**Exercise prompt:** As soon as the line containing "then f64_ge (shannon_entropy_bytes" appears in the material below, start returning lines exactly, and end with the line containing "let '(counter, prev_count)".
_ _ _ _ _
(* ===== verification/Tunnelling.v ===== *)
(** * Tunnelling detection: [src/security/tunneling.rs]

    The shape of a name and the rate of new names under one base domain per
    client.  Floating-point arithmetic is a class, the hash of a name and the
    iteration order of the concurrent map are arguments. *)

From S2P Require Import Prelude RustStr DnsTypes Domain Windows Limiter Cidr.

(** ** Labels and base domains *)

Definition MAX_LABELS : nat := Nat.max MAX_LABEL_COUNT_ARPA MAX_LABEL_COUNT + 1.

Definition TWO_LABEL_SUFFIXES : list str :=
  map (fun s => lit s)
  ["co.uk"; "co.jp"; "co.kr"; "co.nz"; "co.za"; "co.in"; "co.il"; "co.th"; "com.au"; "com.br";
   "com.cn"; "com.mx"; "com.tw"; "com.tr"; "com.sg"; "com.hk"; "ac.uk"; "ac.jp"; "ac.nz";
   "gov.uk"; "gov.au"; "gov.br"; "org.uk"; "org.au"; "org.nz"; "net.au"; "net.nz"; "net.br";
   "edu.au"; "edu.br"]%string.

Definition MAX_TWO_LABEL_SUFFIX_LEN : nat := 6.

(** The labels from the last one back. *)
Definition compute_base_domain (labels : list str) : option str :=
  match rev labels with
  | last :: second :: rest =>
    let probe := second ++ "."%char :: last in
    match rest with
    | third :: _ =>
      if (length probe <=? MAX_TWO_LABEL_SUFFIX_LEN) && bool_decide (probe ∈ TWO_LABEL_SUFFIXES)
      then Some (third ++ "."%char :: probe) else Some probe
    | [] => Some probe
    end
  | _ => None
  end.

Definition name_labels (domain : str) : list str := filter (fun l => l ≠ []) (split "." domain).

(** ** Parameters *)

Class F64 := {
  f64 : Type;
  f64_zero : f64;
  f64_of_nat : nat → f64;
  f64_sub : f64 → f64 → f64;
  f64_mul : f64 → f64 → f64;
  f64_div : f64 → f64 → f64;
  f64_log2 : f64 → f64;
  f64_ge : f64 → f64 → bool;
}.

Inductive TunnelingVerdict := Clean | Suspicious.

(** [trim_matches('.')]. *)
Definition trim_matches_dot (s : str) : str := trim_end_matches "." (trim_start_matches "." s).

Section Tunnelling.
Context {F : F64}.

Record TunnelingParams := {
  tp_entropy_threshold : f64;
  tp_label_len_threshold : nat;
  tp_max_unbroken_run : nat;
  tp_entropy_min_len : nat;
  tp_subdomain_rate_limit : Z;
  tp_window_secs : Z;
  tp_exempt_domains : list str;
}.

Definition exempt_entry (d : str) : str := to_ascii_lowercase (trim_matches_dot d).

(** ** Exemptions *)

Definition under_suffix (domain s : str) : bool :=
  if bool_decide (domain = s) then true
  else (length s <? length domain) && bool_decide (domain !! (length domain - length s - 1) = Some "."%char) && ends_with s domain.

Definition is_exempt (domain : str) (exempt : list str) : bool :=
  existsb (fun s => if bool_decide (s = []) then false else under_suffix domain s) exempt.

Definition is_reverse_zone (domain : str) : bool := existsb (under_suffix domain) [lit "in-addr.arpa"; lit "ip6.arpa"].

(** ** The shape of a name *)

Definition longest_unbroken_run (label : str) : nat := foldr Nat.max 0 (map length (split "-" label)).

(** The count of one byte value. *)
Definition freq (bytes : str) (i : nat) : nat := length (filter (fun b => nat_of_ascii b = i) bytes).

Definition shannon_entropy_bytes (bytes : str) (total_len : nat) : f64 :=
  if total_len =? 0 then f64_zero
  else
    let len := f64_of_nat total_len in
    foldl (fun entropy i =>
      let count := freq bytes i in
      if 0 <? count then let p := f64_div (f64_of_nat count) len in f64_sub entropy (f64_mul p (f64_log2 p)) else entropy)
      f64_zero (seq 0 256).

Definition shannon_entropy (s : str) : f64 := shannon_entropy_bytes s (length s).

(** The labels before the base domain; [None] when there is nothing to look at. *)
Definition check_labels (domain : str) : option (list str) :=
  let labels := name_labels domain in
  if MAX_LABELS <? length labels then None
  else
    base ← compute_base_domain labels;
    let base_label_count := length (split "." base) in
    if length labels <=? base_label_count then None else Some (take (length labels - base_label_count) labels).

Definition check (p : TunnelingParams) (domain : str) : TunnelingVerdict :=
  match check_labels domain with
  | None => Clean
  | Some labels =>
    let flagged :=
      existsb (fun label => (tp_label_len_threshold p <=? length label) || (tp_max_unbroken_run p <=? longest_unbroken_run label)) labels in
    let flagged :=
      if flagged then true
      else
        let bytes := concat labels in
        if tp_entropy_min_len p <=? length bytes
        then f64_ge (shannon_entropy_bytes bytes (length bytes)) (tp_entropy_threshold p) else false in
    if flagged && negb (bool_decide (tp_exempt_domains p = [])) && is_exempt domain (tp_exempt_domains p) then Clean
    else if flagged then Suspicious else Clean
  end.

(** ** The rate of new names *)

Definition RECENT_NAME_SLOTS : nat := 8.

Definition recent_new : list Z := replicate RECENT_NAME_SLOTS 0%Z.

(** [RecentNames::seen_or_record]. *)
Definition seen_or_record (slots : list Z) (hash now_secs window_secs : Z) : list Z * bool :=
  let idx := Z.to_nat (Z.land hash 7) in
  let hash_high := as_u32 (Z.shiftr hash 32) in
  let now := as_u32 now_secs in
  let prev := default 0%Z (slots !! idx) in
  let prev_hash := as_u32 (Z.shiftr prev 32) in
  let prev_secs := as_u32 prev in
  if (prev_hash =? hash_high)%Z && (saturating_sub now prev_secs <? window_secs)%Z then (slots, true)
  else (<[idx := pack hash_high now]> slots, false).

Record SubdomainTracker := { st_counter : Z; st_recent : list Z }.

Definition tracker_new (now_secs : Z) : SubdomainTracker := {| st_counter := counter_new now_secs; st_recent := recent_new |}.

Definition tracker_age (t : SubdomainTracker) : Z := window_start_secs (st_counter t).

(** One call on the tracker of a bucket. *)
Definition tracker_hit (p : TunnelingParams) (t : SubdomainTracker) (name now_secs : Z) : SubdomainTracker * bool :=
  let '(recent, seen) := seen_or_record (st_recent t) name now_secs (tp_window_secs p) in
  if seen then ({| st_counter := st_counter t; st_recent := recent |}, false)
  else
    let '(counter, prev_count) := check_and_bump (st_counter t) now_secs (tp_window_secs p) in
    ({| st_counter := counter; st_recent := recent |}, (tp_subdomain_rate_limit p <=? prev_count)%Z).

Definition MAX_TRACKED_BASE_DOMAINS : nat := Z.to_nat 100000.

Abbreviation Buckets := (gmap (IpAddr * str) SubdomainTracker).

Definition base_of (domain : str) : option str :=
  let labels := name_labels domain in
  if MAX_LABELS <? length labels then None
  else
    base ← compute_base_domain labels;
    if length labels <=? length (split "." base) then None else Some base.

Definition check_rate (name_hash : str → Z) (iter : Buckets → list (IpAddr * str * SubdomainTracker)) (p : TunnelingParams)
    (m : Buckets) (client_ip : IpAddr) (domain : str) (now_secs : Z) : Buckets * bool :=
  match base_of domain with
  | None => (m, false)
  | Some base_domain =>
    if negb (bool_decide (tp_exempt_domains p = [])) && is_exempt domain (tp_exempt_domains p) then (m, false)
    else
      let key := (client_ip, base_domain) in
      let '(tracker, m) := entry_or_insert_with iter tracker_age MAX_TRACKED_BASE_DOMAINS m key (tracker_new now_secs) in
      let '(tracker, over) := tracker_hit p tracker (name_hash domain) now_secs in
      (<[key := tracker]> m, over)
  end.

Definition tunnel_cleanup (p : TunnelingParams) (m : Buckets) (now_secs : Z) : Buckets :=
  filter (fun e => (saturating_sub now_secs (tracker_age e.2) < as_u64 (tp_window_secs p * 2))%Z) m.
_ _ _ _ _
**Exercise answer:**
        then f64_ge (shannon_entropy_bytes bytes (length bytes)) (tp_entropy_threshold p) else false in
    if flagged && negb (bool_decide (tp_exempt_domains p = [])) && is_exempt domain (tp_exempt_domains p) then Clean
    else if flagged then Suspicious else Clean
  end.

(** ** The rate of new names *)

Definition RECENT_NAME_SLOTS : nat := 8.

Definition recent_new : list Z := replicate RECENT_NAME_SLOTS 0%Z.

(** [RecentNames::seen_or_record]. *)
Definition seen_or_record (slots : list Z) (hash now_secs window_secs : Z) : list Z * bool :=
  let idx := Z.to_nat (Z.land hash 7) in
  let hash_high := as_u32 (Z.shiftr hash 32) in
  let now := as_u32 now_secs in
  let prev := default 0%Z (slots !! idx) in
  let prev_hash := as_u32 (Z.shiftr prev 32) in
  let prev_secs := as_u32 prev in
  if (prev_hash =? hash_high)%Z && (saturating_sub now prev_secs <? window_secs)%Z then (slots, true)
  else (<[idx := pack hash_high now]> slots, false).

Record SubdomainTracker := { st_counter : Z; st_recent : list Z }.

Definition tracker_new (now_secs : Z) : SubdomainTracker := {| st_counter := counter_new now_secs; st_recent := recent_new |}.

Definition tracker_age (t : SubdomainTracker) : Z := window_start_secs (st_counter t).

(** One call on the tracker of a bucket. *)
Definition tracker_hit (p : TunnelingParams) (t : SubdomainTracker) (name now_secs : Z) : SubdomainTracker * bool :=
  let '(recent, seen) := seen_or_record (st_recent t) name now_secs (tp_window_secs p) in
  if seen then ({| st_counter := st_counter t; st_recent := recent |}, false)
  else
    let '(counter, prev_count) := check_and_bump (st_counter t) now_secs (tp_window_secs p) in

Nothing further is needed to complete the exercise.